**Exercise instructions**
A word-for-word copy of the entries is the only acceptable reply.

[Items listed in a dataset]
(* ===== verification/Fork.v ===== *)
(** * Fork: a child that shares its parent's pages (os/src/mm/memory_set.rs, [from_existing_user])

    Fork copies no page but that of the trap context: the child holds the trackers of its
    parent's pages, and both page tables map them without write permission. This file
    shows that it succeeds when there are enough frames, that parent and child see the
    memory the parent saw, that no other process notices, and that the system invariant
    holds for the process that joins. *)
From S2P Require Import Prelude AllocSpec Address FrameAlloc Bytes PageTable PageStore Trackers MapArea Pid MemorySet AddressSpace MemSystem.
Import StackFrameAllocator.

(** ** Permissions without writing *)
Lemma difference_not_writable perm : MapPermission.contains (MapPermission.difference perm MapPermission.W) MapPermission.W = false.
Proof. unfold MapPermission.contains, MapPermission.difference. rewrite <- Z.land_assoc. cbn. rewrite Z.land_0_r. done. Qed.
Lemma difference_ok perm : MapPermission.ok perm -> MapPermission.ok (MapPermission.difference perm MapPermission.W).
Proof. unfold MapPermission.ok, MapPermission.difference. intros E. rewrite <- Z.land_assoc, (Z.land_comm _ 0x1e), Z.land_assoc. by rewrite E. Qed.
Lemma difference_idem perm : MapPermission.difference (MapPermission.difference perm MapPermission.W) MapPermission.W = MapPermission.difference perm MapPermission.W.
Proof. unfold MapPermission.difference. by rewrite <- Z.land_assoc. Qed.

Section Fork.
Context {cfg : config} {base limit : Z} {ZS SS T F : Type} `{!PageStore ZS} `{!PageStore SS} `{!PageTable T} `{!MapFile F}.
Context {zrep : ZS -> gmap Z (list Z) -> Prop} {zroom : gmap Z (list Z) -> Prop} `{!PageStoreOk ZS zrep zroom}.
Context {srep : SS -> gmap Z (list Z) -> Prop} {sroom : gmap Z (list Z) -> Prop} `{!PageStoreOk SS srep sroom}.
Context {vpn_ok ppn_ok : Z -> Prop} {rep : T -> pmem -> gmap Z (Z * Z) -> Prop} `{!PageTableOk T base limit vpn_ok ppn_ok rep}.
#[local] Notation kmem := (@kmem ZS SS).
#[local] Notation MapArea := (@MapArea F).
#[local] Notation MemorySet := (@MemorySet T F).
#[local] Notation kok := (kok base limit zrep srep).
#[local] Notation proc_ok := (proc_ok (base := base) (limit := limit) (zrep := zrep) (srep := srep) (vpn_ok := vpn_ok) (rep := rep)).
#[local] Notation area_wf := (area_wf (vpn_ok := vpn_ok)).
#[local] Notation ms_ok := (ms_ok (vpn_ok := vpn_ok)).
Implicit Types (k : kmem) (g : ghost) (H R rest : list Frame) (M Ms Md : gmap Z (Z * Z)) (l : list MapArea) (a : MapArea) (ms : MemorySet).

(** ** Sharing pages *)

Definition blocked (e : Z * Z) : Z * Z := (e.1, MapPermission.difference e.2 MapPermission.W).

(** Half-way through a fork of [ms]: [H] are all trackers, [Ms] is what the parent maps and
    [Md] what the child does. *)
Record fork_mem k0 g0 ms rest H k g (dst : T) Ms Md : Prop := {
  f_k : kok k H g;
  f_src : rep (page_table ms) (mem (wd k)) Ms;
  f_dst : rep dst (mem (wd k)) Md;
  f_srct : forall x, x ∈ pt_tables (page_table ms) -> x ∈ gO g0;
  f_dstt : forall x, x ∈ pt_tables dst -> x ∈ gO g /\ x ∉ gL g0;
  f_O : gO g0 ⊆ gO g;
  f_L : gL g0 ⊆ gL g;
  f_OL : gO g0 ⊆ gL g0;
  f_hold : slots (areas ms) ++ rest ⊆ H;
  f_c : same_contents k0 g0 k g (slots (areas ms) ++ rest);
  f_m : forall q j, q ∈ gO g0 -> q ∉ pt_tables (page_table ms) -> mem (wd k) q j = mem (wd k0) q j;
}.

(** The child maps a page. *)
Lemma fork_mem_map k0 g0 ms rest H k g dst Ms Md v p fl : fork_mem k0 g0 ms rest H k g dst Ms Md ->
  Z.of_nat (size (gL g)) + 1 < limit - base -> vpn_ok v -> ppn_ok p -> MapPermission.ok fl -> Md !! v = None ->
  exists dst' k' g', kmap dst k v p fl = Ret (dst', k') /\ Z.of_nat (size (gL g')) <= Z.of_nat (size (gL g)) + 2 /\ gL g ⊆ gL g' /\
    same_contents k g k' g' H /\ fork_mem k0 g0 ms rest H k' g' dst' Ms (<[v := (p, fl)]> Md).
Proof.
  intros [] Hsz Hv Hp Hfl HM.
  destruct (kmap_ok k H g dst Md v p fl f_k0 f_dst0 (fun x Hx => proj1 (f_dstt0 x Hx)) Hsz Hv Hp Hfl HM)
    as (dst' & k' & g' & Hm & K' & Hrep & Hc & Ht & HO & HL & Hmem & Hsz' & _ & _).
  assert (forall q j, q ∈ gO g0 -> mem (wd k') q j = mem (wd k) q j) as Hq.
  { intros q j Hq. apply Hmem; [by apply f_L0, f_OL0|]. intros Hqd. by apply (f_dstt0 q Hqd), f_OL0. }
  exists dst', k', g'. split; [done|]. split; [done|]. split; [done|]. split; [done|]. constructor; try done.
  - eapply pt_local; [exact f_src0|]. intros; by apply Hq, f_srct0.
  - intros x Hx. destruct (Ht x Hx) as [HxO [Hx'|Hx']]; [|by split; [|intros ?; apply Hx', f_L0]]. split; [done|]. by apply f_dstt0.
  - intros x Hx. by apply HO, f_O0.
  - intros x Hx. by apply HL, f_L0.
  - eapply same_contents_trans; [exact f_c0|]. by eapply same_contents_sub.
  - intros q j Hqo Hqt. rewrite Hq by done. by apply f_m0.
Qed.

**Answer space**
(* ===== verification/Fork.v ===== *)
(** * Fork: a child that shares its parent's pages (os/src/mm/memory_set.rs, [from_existing_user])

    Fork copies no page but that of the trap context: the child holds the trackers of its
    parent's pages, and both page tables map them without write permission. This file
    shows that it succeeds when there are enough frames, that parent and child see the
    memory the parent saw, that no other process notices, and that the system invariant
    holds for the process that joins. *)
From S2P Require Import Prelude AllocSpec Address FrameAlloc Bytes PageTable PageStore Trackers MapArea Pid MemorySet AddressSpace MemSystem.
Import StackFrameAllocator.

(** ** Permissions without writing *)
Lemma difference_not_writable perm : MapPermission.contains (MapPermission.difference perm MapPermission.W) MapPermission.W = false.
Proof. unfold MapPermission.contains, MapPermission.difference. rewrite <- Z.land_assoc. cbn. rewrite Z.land_0_r. done. Qed.
Lemma difference_ok perm : MapPermission.ok perm -> MapPermission.ok (MapPermission.difference perm MapPermission.W).
Proof. unfold MapPermission.ok, MapPermission.difference. intros E. rewrite <- Z.land_assoc, (Z.land_comm _ 0x1e), Z.land_assoc. by rewrite E. Qed.
Lemma difference_idem perm : MapPermission.difference (MapPermission.difference perm MapPermission.W) MapPermission.W = MapPermission.difference perm MapPermission.W.
Proof. unfold MapPermission.difference. by rewrite <- Z.land_assoc. Qed.

Section Fork.
Context {cfg : config} {base limit : Z} {ZS SS T F : Type} `{!PageStore ZS} `{!PageStore SS} `{!PageTable T} `{!MapFile F}.
Context {zrep : ZS -> gmap Z (list Z) -> Prop} {zroom : gmap Z (list Z) -> Prop} `{!PageStoreOk ZS zrep zroom}.
Context {srep : SS -> gmap Z (list Z) -> Prop} {sroom : gmap Z (list Z) -> Prop} `{!PageStoreOk SS srep sroom}.
Context {vpn_ok ppn_ok : Z -> Prop} {rep : T -> pmem -> gmap Z (Z * Z) -> Prop} `{!PageTableOk T base limit vpn_ok ppn_ok rep}.
#[local] Notation kmem := (@kmem ZS SS).
#[local] Notation MapArea := (@MapArea F).
#[local] Notation MemorySet := (@MemorySet T F).
#[local] Notation kok := (kok base limit zrep srep).
#[local] Notation proc_ok := (proc_ok (base := base) (limit := limit) (zrep := zrep) (srep := srep) (vpn_ok := vpn_ok) (rep := rep)).
#[local] Notation area_wf := (area_wf (vpn_ok := vpn_ok)).
#[local] Notation ms_ok := (ms_ok (vpn_ok := vpn_ok)).
Implicit Types (k : kmem) (g : ghost) (H R rest : list Frame) (M Ms Md : gmap Z (Z * Z)) (l : list MapArea) (a : MapArea) (ms : MemorySet).

(** ** Sharing pages *)

Definition blocked (e : Z * Z) : Z * Z := (e.1, MapPermission.difference e.2 MapPermission.W).

(** Half-way through a fork of [ms]: [H] are all trackers, [Ms] is what the parent maps and
    [Md] what the child does. *)
Record fork_mem k0 g0 ms rest H k g (dst : T) Ms Md : Prop := {
  f_k : kok k H g;
  f_src : rep (page_table ms) (mem (wd k)) Ms;
  f_dst : rep dst (mem (wd k)) Md;
  f_srct : forall x, x ∈ pt_tables (page_table ms) -> x ∈ gO g0;
  f_dstt : forall x, x ∈ pt_tables dst -> x ∈ gO g /\ x ∉ gL g0;
  f_O : gO g0 ⊆ gO g;
  f_L : gL g0 ⊆ gL g;
  f_OL : gO g0 ⊆ gL g0;
  f_hold : slots (areas ms) ++ rest ⊆ H;
  f_c : same_contents k0 g0 k g (slots (areas ms) ++ rest);
  f_m : forall q j, q ∈ gO g0 -> q ∉ pt_tables (page_table ms) -> mem (wd k) q j = mem (wd k0) q j;
}.

(** The child maps a page. *)
Lemma fork_mem_map k0 g0 ms rest H k g dst Ms Md v p fl : fork_mem k0 g0 ms rest H k g dst Ms Md ->
  Z.of_nat (size (gL g)) + 1 < limit - base -> vpn_ok v -> ppn_ok p -> MapPermission.ok fl -> Md !! v = None ->
  exists dst' k' g', kmap dst k v p fl = Ret (dst', k') /\ Z.of_nat (size (gL g')) <= Z.of_nat (size (gL g)) + 2 /\ gL g ⊆ gL g' /\
    same_contents k g k' g' H /\ fork_mem k0 g0 ms rest H k' g' dst' Ms (<[v := (p, fl)]> Md).
Proof.
  intros [] Hsz Hv Hp Hfl HM.
  destruct (kmap_ok k H g dst Md v p fl f_k0 f_dst0 (fun x Hx => proj1 (f_dstt0 x Hx)) Hsz Hv Hp Hfl HM)
    as (dst' & k' & g' & Hm & K' & Hrep & Hc & Ht & HO & HL & Hmem & Hsz' & _ & _).
  assert (forall q j, q ∈ gO g0 -> mem (wd k') q j = mem (wd k) q j) as Hq.
  { intros q j Hq. apply Hmem; [by apply f_L0, f_OL0|]. intros Hqd. by apply (f_dstt0 q Hqd), f_OL0. }
  exists dst', k', g'. split; [done|]. split; [done|]. split; [done|]. split; [done|]. constructor; try done.
  - eapply pt_local; [exact f_src0|]. intros; by apply Hq, f_srct0.
  - intros x Hx. destruct (Ht x Hx) as [HxO [Hx'|Hx']]; [|by split; [|intros ?; apply Hx', f_L0]]. split; [done|]. by apply f_dstt0.
  - intros x Hx. by apply HO, f_O0.
  - intros x Hx. by apply HL, f_L0.
  - eapply same_contents_trans; [exact f_c0|]. by eapply same_contents_sub.
  - intros q j Hqo Hqt. rewrite Hq by done. by apply f_m0.
Qed.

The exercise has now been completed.